Vor einigen Wochen hat er doch Ärger bekommen, als er ins Hamburger Schanzenviertel gefahren ist nach den G20-Krawallen.Dann scheut Schulz den Konflikt zwar nicht. Er ist kein Drückeberger. Aber ihm ist doch Harmonie lieber.

Selfies mit dem Kandidaten

Auf dem Marktplatz von Peine macht Schulz nach seinem Auftritt bereitwillig noch ein paar Selfies mit Fans. Als er der Lokalpresse ein paar Fragen beantwortet, drängt sich eine Frau heran, Annette Brehmkamp, Altenpflegerin aus Hannover. Sie will unbedingt noch etwas loswerden. Sie sei unentschieden, sagt sie, sie habe die Agenda 2010 der SPD geärgert. Was Schulz jetzt tun wolle für soziale Gerechtigkeit? Der Kandidat wollte eigentlich weg, aber er wendet sich Annette Brehmkamp zu. Gibt ihr geduldig Antworten, manchmal etwas umständlich, nimmt sich Zeit.

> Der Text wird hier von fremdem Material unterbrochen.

(* ===== verification/DescribeMessages.v ===== *)
(** * Descriptions that cannot be read

    DescribeGroups responses and DescribeClientQuotas requests.  The loops that read their
    elements take the 0 an element's [decode] returns for its failure, so that both are read
    back only if there is nothing in them. *)
From Stdlib Require Import ZArith Lia Bool.
From stdpp Require Import base tactics list numbers.
From S2P Require Import Prelude Errors Wire Decoder Encoder Codec CodecEnc CodecDec EncoderDecoder.
From S2P Require Import StdMap MessageKit SetVersion.

(** ** Members of a group *)

(* coev_kafka/describe_groups_response.h:26-41 GroupMemberDescription *)
Record GroupMemberDescription := mkGroupMemberDescription {
  gmd_version : Z; gmd_member_id : list Z; gmd_group_instance_id : list Z; gmd_client_id : list Z;
  gmd_client_host : list Z; gmd_member_metadata : list Z; gmd_member_assignment : list Z }.
Definition set_member_id (s : list Z) (m : GroupMemberDescription) : GroupMemberDescription :=
  mkGroupMemberDescription (gmd_version m) s (gmd_group_instance_id m) (gmd_client_id m) (gmd_client_host m) (gmd_member_metadata m) (gmd_member_assignment m).
Definition set_group_instance_id (s : list Z) (m : GroupMemberDescription) : GroupMemberDescription :=
  mkGroupMemberDescription (gmd_version m) (gmd_member_id m) s (gmd_client_id m) (gmd_client_host m) (gmd_member_metadata m) (gmd_member_assignment m).
Definition set_client_id (s : list Z) (m : GroupMemberDescription) : GroupMemberDescription :=
  mkGroupMemberDescription (gmd_version m) (gmd_member_id m) (gmd_group_instance_id m) s (gmd_client_host m) (gmd_member_metadata m) (gmd_member_assignment m).
Definition set_client_host (s : list Z) (m : GroupMemberDescription) : GroupMemberDescription :=
  mkGroupMemberDescription (gmd_version m) (gmd_member_id m) (gmd_group_instance_id m) (gmd_client_id m) s (gmd_member_metadata m) (gmd_member_assignment m).
Definition set_member_metadata (s : list Z) (m : GroupMemberDescription) : GroupMemberDescription :=
  mkGroupMemberDescription (gmd_version m) (gmd_member_id m) (gmd_group_instance_id m) (gmd_client_id m) (gmd_client_host m) s (gmd_member_assignment m).
Definition set_member_assignment (s : list Z) (m : GroupMemberDescription) : GroupMemberDescription :=
  mkGroupMemberDescription (gmd_version m) (gmd_member_id m) (gmd_group_instance_id m) (gmd_client_id m) (gmd_client_host m) (gmd_member_metadata m) s.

Sie wirkt überzeugt am Ende.

Ein guter Typ, dieser Martin Schulz, sagen viele auf dem Marktplatz. Nur: Kanzler wird er nicht, da kann die SPD einpacken. Aber richtig schlimm finden das nur wenige: "Er ist chancenlos gegen Merkel. Das kann er nicht aufholen." - "Er wäre ein sehr guter Außenminister. Da kennt er viele, spricht viele Sprachen." - "Was soll anderes kommen als 'ne große Koalition."